In this interview with Loudest.in,Kumari discusses global strategy, ownership through Godmother Records, adapting to AI and streaming, and balancing creativity with commerce in today’s music industry

“The Future Belongs To Artists Who Think Like CEOs”-Raja Kumari

Raja Kumari is an Indian-American rapper, singer and songwriter known for seamlessly blending Eastern classical influences with contemporary hip-hop and R&B. A Grammy-nominated songwriter who has worked with global artists before stepping fully into the spotlight herself, she has built a distinct identity rooted in culture, empowerment and lyrical finesse. With a career that bridges Los Angeles and Mumbai, Kumari represents a new wave of global Indian artistry,bold, business-savvy and unapologetically original.

In this interview with Loudest.in,Kumari discusses global strategy, ownership through Godmother Records, adapting to AI and streaming, and balancing creativity with commerce in today’s music industry.

Here are edited excerpts:

How do you tailor your strategy for Indian vs global markets?

The strategy begins with cultural intelligence. India and the global market may consume the same platforms, but they respond to very different emotional triggers. In India, music is still deeply community-driven, films, festivals, language, and legacy matter. Globally, especially in the US, hip-hop is narrative-led and individualistic; authenticity and storytelling are everything.

For me, the brand remains consistent, rooted in identity, empowerment and cross-cultural fusion, but the rollout shifts. In India, I lean into language, visual symbolism, and grassroots digital engagement. Internationally, the focus is on collaborations, touring circuits, sync placements, and positioning within the larger hip-hop ecosystem.

It’s not about changing who I am. It’s about translating the same core into different cultural currencies.

What motivated you to start Godmother Records?

Ownership.

After years in the system, writing for major global artists and understanding label economics, I realized that creative power without business ownership is incomplete. Godmother Records was born out of the desire to build infrastructure, not just moments.

I wanted a platform that prioritises artist equity, IP ownership, and long-term brand building over short-term hits. Especially as a woman of colour navigating global music spaces, I understood how important it was to control narrative, masters, and monetisation.

Godmother Records isn’t just a label; it’s a blueprint for sovereignty in a rapidly shifting industry.

When did you decide to focus on your own brand over writing for others?

There wasn’t one dramatic moment, it was a gradual awakening. I had global cuts, platinum records, incredible collaborations, but I realised I was helping build legacies without fully building my own.
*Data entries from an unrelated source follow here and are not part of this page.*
(** C20 (equivalence).  A quota recomputation charges exactly what the image holds.  Let
    [ins] be the inodes that the inode B-trees mark as allocated, quota inodes left out
    ([chargeableInodes]: trees of any height as the format defines them, read top down through all
    children, with the leaves of a level chained by their sibling fields).  Then the scan gives, for
    each quota type, the sums of blocks and the numbers of inodes over those of [ins] in
    use, and the dquot block that is then written holds, for every id it has room for, a
    valid dquot with these counts and its CRC stamped.  If some inode's id does not fit
    the block, nothing is written and an error is reported. *)
Theorem quota_charges_usage (w : World D) (t qino : Z) (ins : list inode) (qi : inode) (e : extent) (es : list extent) (base : Z) :
  In t [dqTypeUser; dqTypeGroup; dqTypeProj] ->
  chargeableInodes partOff sb (dev w) ins ->
  readInode (dev w) partOff sb qino = Ret qi -> inlineExtents qi = Ret (e :: es) ->
  blockByteOffset partOff sb (startBlock e) = Ret base -> base + blockSize sb < 2 ^ 63 -> (exists old, ReadAt (dev w) base (blockSize sb) = Ret old) ->
  exists a, quotaScan partOff sb (dev w) = Ret a /\
    ((exists i, i ∈ ins /\ inUse i = true /\ dquotsPerBlock sb <= keyOf t i) -> exists err, quotaWriteDquots partOff sb qino t (acctOf t a) w = (Fail err, w)) /\
    ((forall i, i ∈ ins -> inUse i = true -> keyOf t i < dquotsPerBlock sb) ->
     exists d' block, quotaWriteDquots partOff sb qino t (acctOf t a) w = (Ret tt, set_dev d' w) /\ ReadAt d' base (blockSize sb) = Ret block /\
       forall id, 0 <= id < dquotsPerBlock sb -> dquot_ok sb t id (tally (keyOf t) ins id).1 (tally (keyOf t) ins id).2 (slice block (id * dqBlkSize) dqBlkSize)).
Proof.
  intros Ht Hch Hq He Hbase Hend Hold. pose proof (bs_range sb G) as Hbs.
  assert (inodeCoreSize <= inodeSize sb) as Hsz by (unfold inodeCoreSize; destruct (g_isz _ G) as (k & Hk & ->); pose proof (Z.pow_le_mono_r 2 8 k ltac:(lia) ltac:(lia)); lia).
  destruct (quotaScan_accounts partOff sb Hsz (dev w) ins Hch) as (a & Ea & Ha). apply (accounted_of t) in Ha. pose proof Ha as [Hu Hk]. exists a. split; [done|]. unfold quotaWriteDquots.
  set (m := acctOf t a) in *. split.
  - intros (i & Hi & Hin & Hle). match goal with |- context [existsb ?f ?l] => assert (existsb f l = true) as -> end; [|by eexists].
    apply (range_check m). exists (keyOf t i). split; [done|]. apply Hk. eauto.
  - intros Hall. match goal with |- context [existsb ?f ?l] => assert (existsb f l = false) as -> end.
    { apply not_true_iff_false. intros (id & Hid & Hs)%(range_check m). apply Hk in Hs as (i & Hi & Hin & <-). specialize (Hall i Hi Hin). lia. }
    assert (0 <= dquotsPerBlock sb < 2 ^ 32 /\ dquotsPerBlock sb * 136 <= blockSize sb) as [Hpb Hpl].
    { unfold dquotsPerBlock, dqBlkSize. rewrite Z.quot_div_nonneg by lia. pose proof (Z.mul_div_le (blockSize sb) 136 ltac:(lia)). pose proof (w_bs _ W). split; [split; [apply Z.div_pos; lia|apply Z.div_lt_upper_bound; lia]|lia]. }
    pose proof (zero_len (blockSize sb) ltac:(lia)) as L0.
    destruct (dquotBlock_loop sb t m (Z.to_nat (dquotsPerBlock sb)) 0 (make_bytes (blockSize sb)) (w_uuid _ W) (zero_bytes _)) as (b & Eb & Wb & Qb).
    { destruct Ht as [<-|[<-|[<-|[]]]]; vm_compute; split; congruence. }
    { lia. } { lia. } { lia. } { intros id. by apply (accounts_range (keyOf t) m ins). }
    pose proof (wrote_len _ _ _ _ Wb) as Lb. pose proof (wrote_bytes _ _ _ _ Wb (zero_bytes _)) as Bb.
    destruct (writeBlocksData_spec partOff sb W G Hp (startBlock e) 1 base b) with (w := w) as (d' & Ew & Er & _); [lia|done|lia|done|lia|by rewrite Z.mul_1_l|].
    exists d', b. unfold readD at 1. unfold mbind at 1, M_bind at 1. rewrite Hq. rewrite (bindM_lift _ _ _ _ He), (bindM_lift _ _ _ _ (Eb : dquotBlock sb t m _ = _)). split; [exact Ew|]. split.
    + rewrite Z.mul_1_l in Er. rewrite Er. unfold padded. rewrite Z.mul_1_l, Lb, L0, Z.sub_diag. unfold make_bytes. by rewrite app_nil_r.
    + intros id Hid. rewrite <- (Hu id). unfold dqBlkSize. apply Qb. lia.
Qed.
End Recompute.
(* ===== verification/Fs.v ===== *)
(** * The filesystem object (fs.go, label.go, partition.go, quota_setup.go, format.go)

    Opening an image, the public operations and what they do after a change, labels, growth,
    quota setup and [Format] as a whole.  The state is the world together with the partition
    offset and the superblock an open [xfsFS] holds; the read-write lock serialises the
    operations and is not modelled.  The capacity methods of [blockBackend] and the
    package go-volumes/gpt are interfaces. *)
From S2P Require Import Prelude Bytes Crc Extent Device Superblock SafeIO Inode FileRead Dir Lookup OpenFile AgBlocks AllocTree Alloc InodeAlloc Refcount FileWrite LeafDir DirUpdate Namespace Attr Quota Format.

(** [Sync], [Truncate] and [Size] of [blockBackend]. *)
Class Backend (D : Type) : Type := {
  bSync : D -> outcome unit * D;
  bTruncate : D -> Z -> outcome unit * D;
  bSize : D -> outcome Z
}.
(** What they promise: after a truncation the image has the new size, keeps what it had below
    it and can be read up to it; a write inside the image keeps its size; [Sync] changes
    nothing a read sees. *)
Class BackendLaws (D : Type) `{Device D} `{Backend D} : Prop := {
  bSize_truncate d n d' : bTruncate d n = (Ret tt, d') -> bSize d' = Ret n;
  bTruncate_keeps d n d' o k bs :
    bTruncate d n = (Ret tt, d') -> 0 <= k -> o + k <= n -> ReadAt d o k = Ret bs -> ReadAt d' o k = Ret bs;
  bTruncate_readable d n d' o k :
    bTruncate d n = (Ret tt, d') -> 0 <= o -> 0 <= k -> o + k <= n -> exists bs, ReadAt d' o k = Ret bs;
  bSize_write d off bs d' n :
    WriteAt d off bs = (Ret tt, d') -> bSize d = Ret n -> 0 <= off -> off + zlen bs <= n -> bSize d' = Ret n;
  bSync_keeps d o d' off n : bSync d = (o, d') -> ReadAt d' off n = ReadAt d off n
}.

(** ** Partitions: the shared parser is a parameter *)
Record gptPartition := mkPart { pStartOffset : Z; pIsMBR : bool; pMBRType : Z }.
Definition gptErrNotFound : xerr := Errorf "gpt: not found".
Definition gptErrNoTable : xerr := Errorf "gpt: no partition table".
Class GptParser (D : Type) : Type := {
  gptByIndex : D -> Z -> Z -> outcome gptPartition;
  gptByLinuxType : D -> Z -> outcome gptPartition;     (* ByType(..., LinuxFilesystemGUID) *)
  gptList : D -> Z -> outcome (list gptPartition)
}.
(** The parser reports the absence of a table on an image with neither a boot signature at
    byte 510 nor the "EFI " of a GPT header at byte 512. *)
Class GptLaws (D : Type) `{Device D} `{GptParser D} : Prop :=
  gpt_no_table d size b :
    ReadAt d 0 1024 = Ret b -> dec 2 b 510 <> 0x55AA -> dec 4 b 512 <> 0x45464920 -> gptByLinuxType d size = Fail gptErrNoTable.
Definition isMBRLinux (p : gptPartition) : bool := pIsMBR p && (pMBRType p =? 0x83).
Definition gptFirstLinux {D} `{GptParser D} (r : D) (deviceSize : Z) : outcome gptPartition :=
  parts ← gptList r deviceSize;
  match List.find isMBRLinux parts with
  | Some p => Ret p
  | None => match parts with p :: _ => Ret p | [] => Fail gptErrNotFound end
  end.
Definition partitionOffset {D} `{GptParser D} (r : D) (deviceSize partIndex : Z) : outcome Z :=
  if deviceSize <=? 0 then Ret 0
  else
    let p := if 0 <=? partIndex then gptByIndex r deviceSize partIndex
             else match gptByLinuxType r deviceSize with
                  | Fail e => if bool_decide (e = gptErrNotFound) then gptFirstLinux r deviceSize else Fail e
                  | o => o
                  end in
    match p with
    | Ret p => Ret (pStartOffset p)
    | Fail e => if bool_decide (e = gptErrNoTable) then Ret 0 else Fail e
    | Panic => Panic
    | NoFuel => NoFuel
    end.

(** ** The open filesystem *)
Record xfsFS (D : Type) := mkFS { fworld : World D; partOffset : Z; fsb : superblock }.
Arguments mkFS {D}.
Arguments fworld {D}.
Arguments partOffset {D}.
Arguments fsb {D}.

(** Superblock fields the object changes in place. *)
Definition set_geometry (sb : superblock) (db agc : Z) : superblock :=
  mkSB (blockSize sb) (sectorSize sb) (agBlocks sb) agc db (rootIno sb) (inodeSize sb) (inopBlock sb) (inopBLog sb)
    (agBlkLog sb) (dirBlkLog sb) (hasCRC sb) (hasFType sb) (hasReflink sb) (features2 sb) (quotaFlags sb)
    (uQuotino sb) (gQuotino sb) (pQuotino sb) (uuid sb) (label sb) (maxRead sb).
Definition set_label (sb : superblock) (l : bytes) : superblock :=
  mkSB (blockSize sb) (sectorSize sb) (agBlocks sb) (agCount sb) (dBlocks sb) (rootIno sb) (inodeSize sb) (inopBlock sb) (inopBLog sb)
    (agBlkLog sb) (dirBlkLog sb) (hasCRC sb) (hasFType sb) (hasReflink sb) (features2 sb) (quotaFlags sb)
    (uQuotino sb) (gQuotino sb) (pQuotino sb) (uuid sb) l (maxRead sb).
Definition set_quota (sb : superblock) (f u g p : Z) : superblock :=
  mkSB (blockSize sb) (sectorSize sb) (agBlocks sb) (agCount sb) (dBlocks sb) (rootIno sb) (inodeSize sb) (inopBlock sb) (inopBLog sb)
    (agBlkLog sb) (dirBlkLog sb) (hasCRC sb) (hasFType sb) (hasReflink sb) (features2 sb) f u g p (uuid sb) (label sb) (maxRead sb).
Definition setUQuotino (sb : superblock) (ino : Z) : superblock := set_quota sb (quotaFlags sb) ino (gQuotino sb) (pQuotino sb).
Definition setGQuotino (sb : superblock) (ino : Z) : superblock := set_quota sb (quotaFlags sb) (uQuotino sb) ino (pQuotino sb).
Definition setPQuotino (sb : superblock) (ino : Z) : superblock := set_quota sb (quotaFlags sb) (uQuotino sb) (gQuotino sb) ino.

Definition MaxLabelLen := 12.
Definition labelFieldOffset := 108.
(** One superblock sector with the label replaced. *)
Definition labelSector (sb : superblock) (b : bytes) (buf : bytes) : outcome bytes :=
  magic ← be32 buf sbOffMagic;
  failif (negb (magic =? magicSB)) (Errorf "SetLabel: bad magic");;
  buf ← clear_range buf labelFieldOffset (labelFieldOffset + MaxLabelLen);
  buf ← copy_to buf labelFieldOffset b;
  if hasCRC sb then updateCRC buf sbOffCRC sbCRCLen else Ret buf.

Definition growMinAGBlocks := 256.
(** The block counts of a [Grow]: [None] is "nothing to do". *)
Definition growPlan (sb : superblock) (newSizeBytes : Z) : outcome (option (Z * Z)) :=
  let bs := blockSize sb in
  guardP (negb (bs =? 0));;
  if negb (Z.rem newSizeBytes bs =? 0) then Fail (Errorf "grow: not a multiple of the block size")
  else
    let cur := if i64 (dBlocks sb) =? 0 then i64 (agCount sb * agBlocks sb) else i64 (dBlocks sb) in
    let new := Z.quot newSizeBytes bs in
    if new =? cur then Ret None
    else if new <? cur then Fail (Errorf "grow: shrink not supported")
    else
      guardP (negb (agBlocks sb =? 0));;
      if negb (Z.rem cur (agBlocks sb) =? 0) then Fail (Errorf "grow: current filesystem ends in a partial AG")
      else
        let agc := u32 (Z.quot (i64 (new + agBlocks sb - 1)) (agBlocks sb)) in
        let lastLen := i64 (new - i64 (u32 (agc - 1) * agBlocks sb)) in
        if lastLen <? growMinAGBlocks then Fail (Errorf "grow: final partial AG too small")
        else Ret (Some (new, agc)).

Section Fs.
Context {SIO : SafeIO} {D : Type} {Dev : Device D} {Bk : Backend D} {Gp : GptParser D}.
Variables (tfuel ofuel dfuel : nat) (now : Z -> Z * Z) (clk : Z * Z).
Let W := World D.
Let FS := xfsFS D.

(** A method body that leaves the superblock alone. *)
Definition onWorld {A} (f : Z -> superblock -> M W A) : M FS A := fun s =>
  let '(o, w') := f (partOffset s) (fsb s) (fworld s) in (o, mkFS w' (partOffset s) (fsb s)).
Definition onDevice {A} (f : D -> outcome A * D) : M W A := fun w =>
  let '(o, d') := f (dev w) in (o, set_dev d' w).
Definition getSB : M FS superblock := fun s => (Ret (fsb s), s).
Definition putSB (sb : superblock) : M FS unit := fun s => (Ret tt, mkFS (fworld s) (partOffset s) sb).

Definition OpenFromDevice (w : W) (partIndex : Z) : outcome FS :=
  let devSize := match bSize (dev w) with Ret n => n | _ => 0 end in
  off ← partitionOffset (dev w) devSize partIndex;
  sb ← readSuperblock (dev w) off;
  checkGeometryFitsDevice sb (i64 (devSize - off));;
  Ret (mkFS w off sb).

(** ** Reading *)
Definition ReadFile (p : bytes) : M FS bytes := onWorld (fun partOff sb => readD (fun r =>
  i ← pathLookup r partOff sb p;
  failif (negb (isRegular i)) (Errorf "not a regular file");;
  readFileData r partOff sb i)).
Definition ListDir (p : bytes) : M FS (list DirEntry) := onWorld (fun partOff sb => readD (fun r =>
  i ← pathLookup r partOff sb p;
  failif (negb (isDir i)) (Errorf "not a directory");;
  readDir r partOff sb i)).
Definition Stat (p : bytes) : M FS (Z * Z * Z) := onWorld (fun partOff sb => readD (fun r =>
  i ← pathLookup r partOff sb p;
  Ret (imode i, isize i, inum i))).
(** The last slash splits the path as given; without one both parts are empty. *)
Definition readLinkSplit (p : bytes) : bytes * bytes :=
  match pathSplit p with
  | ([], _) => ([], [])
  | (d, f) => (removelast d, f)
  end.
Definition ReadLink (p : bytes) : M FS bytes := onWorld (fun partOff sb => readD (fun r =>
  if bool_decide (p = [slash]) then Fail (Errorf "not a symbolic link")
  else
    let '(parentPath, name) := readLinkSplit p in
    let parentPath := if bool_decide (parentPath = []) then [slash] else parentPath in
    parentIn ← pathLookup r partOff sb parentPath;
    inoNum ← lookupInDir r partOff sb parentIn name;
    i ← readInode r partOff sb inoNum;
    failif (negb (isSymlink i)) (Errorf "not a symbolic link");;
    readSymlinkTarget r partOff sb i)).
Definition HasReflink : M FS bool := sb ← getSB; mret (hasReflink sb).
Definition Label : M FS bytes := sb ← getSB; mret (label sb).

(** ** Changing *)
Definition afterMutation (partOff : Z) (sb : superblock) (m : M W unit) : M W unit :=
  m;;
  syncSuperblockCounts partOff sb;;
  quotaRecompute partOff sb.
Definition mutate (f : Z -> superblock -> M W unit) : M FS unit :=
  onWorld (fun partOff sb => afterMutation partOff sb (f partOff sb)).
Definition WriteFile (p data : bytes) (perm : Z) : M FS unit :=
  mutate (fun partOff sb => writeFile partOff sb tfuel ofuel now clk p data perm).
Definition DeleteFile (p : bytes) : M FS unit := mutate (fun partOff sb => deleteFile partOff sb tfuel ofuel p).
Definition Reflink (src dst : bytes) : M FS unit :=
  mutate (fun partOff sb => reflinkFile partOff sb tfuel ofuel now clk src dst).
Definition Link (old new : bytes) : M FS unit := mutate (fun partOff sb => linkInode partOff sb tfuel ofuel clk old new).
Definition Truncate (p : bytes) (newSize : Z) : M FS unit :=
  if newSize <? 0 then failM (Errorf "truncate: negative size")
  else mutate (fun partOff sb => truncateInode partOff sb tfuel ofuel clk p newSize).
Definition Symlink (target link : bytes) : M FS unit :=
  mutate (fun partOff sb => symlinkInode partOff sb tfuel ofuel now clk target link).
Definition MkDir (p : bytes) (perm : Z) : M FS unit :=
  mutate (fun partOff sb => makeDir partOff sb tfuel ofuel now clk p perm).
Definition DeleteDir (p : bytes) : M FS unit := mutate (fun partOff sb => deleteDir partOff sb tfuel ofuel dfuel p).
Definition Rename (old new : bytes) : M FS unit :=
  mutate (fun partOff sb => renameEntry partOff sb tfuel ofuel dfuel old new).
Definition Chown (p : bytes) (uid gid : Z) : M FS unit := mutate (fun partOff sb => chownInode partOff sb clk p uid gid).
Definition Chmod (p : bytes) (perm : Z) : M FS unit := onWorld (fun partOff sb => chmodInode partOff sb clk p perm).
Definition Chtimes (p : bytes) (atime mtime : Z * Z) : M FS unit :=
  onWorld (fun partOff sb => chtimesInode partOff sb clk p atime mtime).

(** ** Labels *)
Definition SetLabel (l : bytes) : M FS unit :=
  if MaxLabelLen <? zlen l then failM (Errorf "label exceeds maximum")
  else
    onWorld (fun partOff sb =>
      for_accM (Z.to_nat (agCount sb)) 0 tt (fun ag _ =>
        let sbOff := i64 (partOff + agByteOffset sb ag) in
        buf ← readD (fun r => ReadAt r sbOff 512);
        buf ← lift (labelSector sb l buf);
        writeAt buf sbOff);;
      onDevice bSync);;
    sb ← getSB;
    putSB (set_label sb (trimRight label_pad l)).

(** ** Growth *)
Definition Grow (newSizeBytes : Z) : M FS unit :=
  sb ← getSB;
  pl ← lift (growPlan sb newSizeBytes);
  match pl with
  | None => mret tt
  | Some (newDBlocks, newAgCount) =>
      let cur := if i64 (dBlocks sb) =? 0 then i64 (agCount sb * agBlocks sb) else i64 (dBlocks sb) in
      onWorld (fun partOff _ => onDevice (fun d => bTruncate d (i64 (partOff + newSizeBytes))));;
      putSB (set_geometry sb (u64 newDBlocks) newAgCount);;
      onWorld (fun partOff sb =>
        for_accM (Z.to_nat newAgCount) 0 tt (fun ag _ =>
          if i64 (ag * agBlocks sb) <? cur then mret tt
          else
            fmtWriteAG sb ag (uuid sb);;
            fmtWriteSecondarySB sb partOff ag newAgCount (uuid sb) (label sb));;
        fmtWriteSuperblock sb newAgCount (uuid sb) (label sb);;
        onDevice bSync)
  end.
Definition GrowTo (newSizeBytes : Z) : M FS unit := Grow newSizeBytes.
Definition ErrShrinkUnsupported : xerr := Errorf "filesystem: shrink unsupported".
Definition Resize (newSizeBytes : Z) : M FS unit :=
  sb ← getSB;
  let cur := if i64 (dBlocks sb) =? 0 then i64 (agCount sb * agBlocks sb) else i64 (dBlocks sb) in
  if newSizeBytes <? i64 (cur * blockSize sb) then failM ErrShrinkUnsupported else Grow newSizeBytes.

(** ** Quota setup and formatting *)
Definition quotaInodeIf (on : bool) (dqType : Z) (set : superblock -> Z -> superblock) : M FS unit :=
  if on then
    ino ← onWorld (fun partOff sb => mkQuotaInode partOff sb tfuel ofuel now clk dqType);
    sb ← getSB;
    putSB (set sb ino)
  else mret tt.
Definition setupQuota (cfg : QuotaConfig) : M FS unit :=
  quotaInodeIf (qUser cfg) dqTypeUser setUQuotino;;
  quotaInodeIf (qGroup cfg) dqTypeGroup setGQuotino;;
  quotaInodeIf (qProject cfg) dqTypeProj setPQuotino;;
  sb ← getSB;
  putSB (set_quota sb (qflags cfg) (uQuotino sb) (gQuotino sb) (pQuotino sb));;
  onWorld (fun partOff sb =>
    buf ← lift (buildSuperblockBuffer sb (agCount sb) (uuid sb) (label sb));
    writeAt buf partOff;;
    syncSuperblockCounts partOff sb;;
    quotaRecompute partOff sb).

(** [Format] on the freshly created file [w]; [rnd] is what crypto/rand returns. *)
Definition Format (cfg : FormatConfig) (sizeBytes : Z) (rnd : outcome bytes) (w : W) : outcome FS * W :=
  if negb (Z.rem sizeBytes fmtBlockSize =? 0) then (Fail (Errorf "format: not a multiple of 4096"), w)
  else if sizeBytes <? fmtMinSize then (Fail (Errorf "format: too small"), w)
  else
    match (if bool_decide (cfgUUID cfg = replicate 16 0) then rnd else Ret (cfgUUID cfg)) with
    | Ret uu =>
        let sb := formatSB sizeBytes cfg uu in
        match (onDevice (fun d => bTruncate d sizeBytes);; formatImage sb now) w with
        | (Ret _, w') =>
            match OpenFromDevice w' (-1) with
            | Ret fs =>
                if isZero (cfgQuota cfg) then (Ret fs, fworld fs)
                else match setupQuota (cfgQuota cfg) fs with
                     | (Ret _, fs') => (Ret fs', fworld fs')
                     | (Fail e, fs') => (Fail e, fworld fs')
                     | (Panic, fs') => (Panic, fworld fs')
                     | (NoFuel, fs') => (NoFuel, fworld fs')
                     end
            | Fail e => (Fail e, w')
            | Panic => (Panic, w')
            | NoFuel => (NoFuel, w')
            end
        | (Fail e, w') => (Fail e, w')
        | (Panic, w') => (Panic, w')
        | (NoFuel, w') => (NoFuel, w')
        end
    | Fail e => (Fail e, w)
    | Panic => (Panic, w)
    | NoFuel => (NoFuel, w)
    end.
End Fs.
Writing for others sharpened my craft and funded my independence. But at some point, the ROI on personal brand equity becomes far more valuable than backend publishing splits.

The shift happened when I understood that my story, a woman straddling India and America, classical roots and hip-hop rebellion, was not a niche. It was an asset. And assets deserve to be scaled.

How are you adapting to AI and streaming changes in music?

AI is not the enemy, irrelevance is.

Streaming has already democratised distribution. AI is democratising creation. The key is differentiation. Technology can replicate patterns, but it cannot replicate lived experience, spiritual depth, or cultural nuance.

From a business standpoint, I see AI as a tool, for production efficiency, marketing analytics, audience segmentation. But the value of an artist brand will increasingly depend on authenticity and human connection.

In a world flooded with content, identity becomes premium currency.

How do you balance creative control with commercial partnerships?

Alignment over money.

I approach brand partnerships like collaborations, not endorsements. If the brand narrative aligns with my values of empowerment, cultural pride, and innovation, it becomes organic. If it feels transactional, audiences can sense it instantly.

Creative control doesn’t mean rejecting commerce. It means structuring deals where my voice isn’t diluted. Equity-based conversations, long-term relationships, co-creation ,those are the models that work.

The future belongs to artists who think like CEOs and create like poets. And I intend to do both.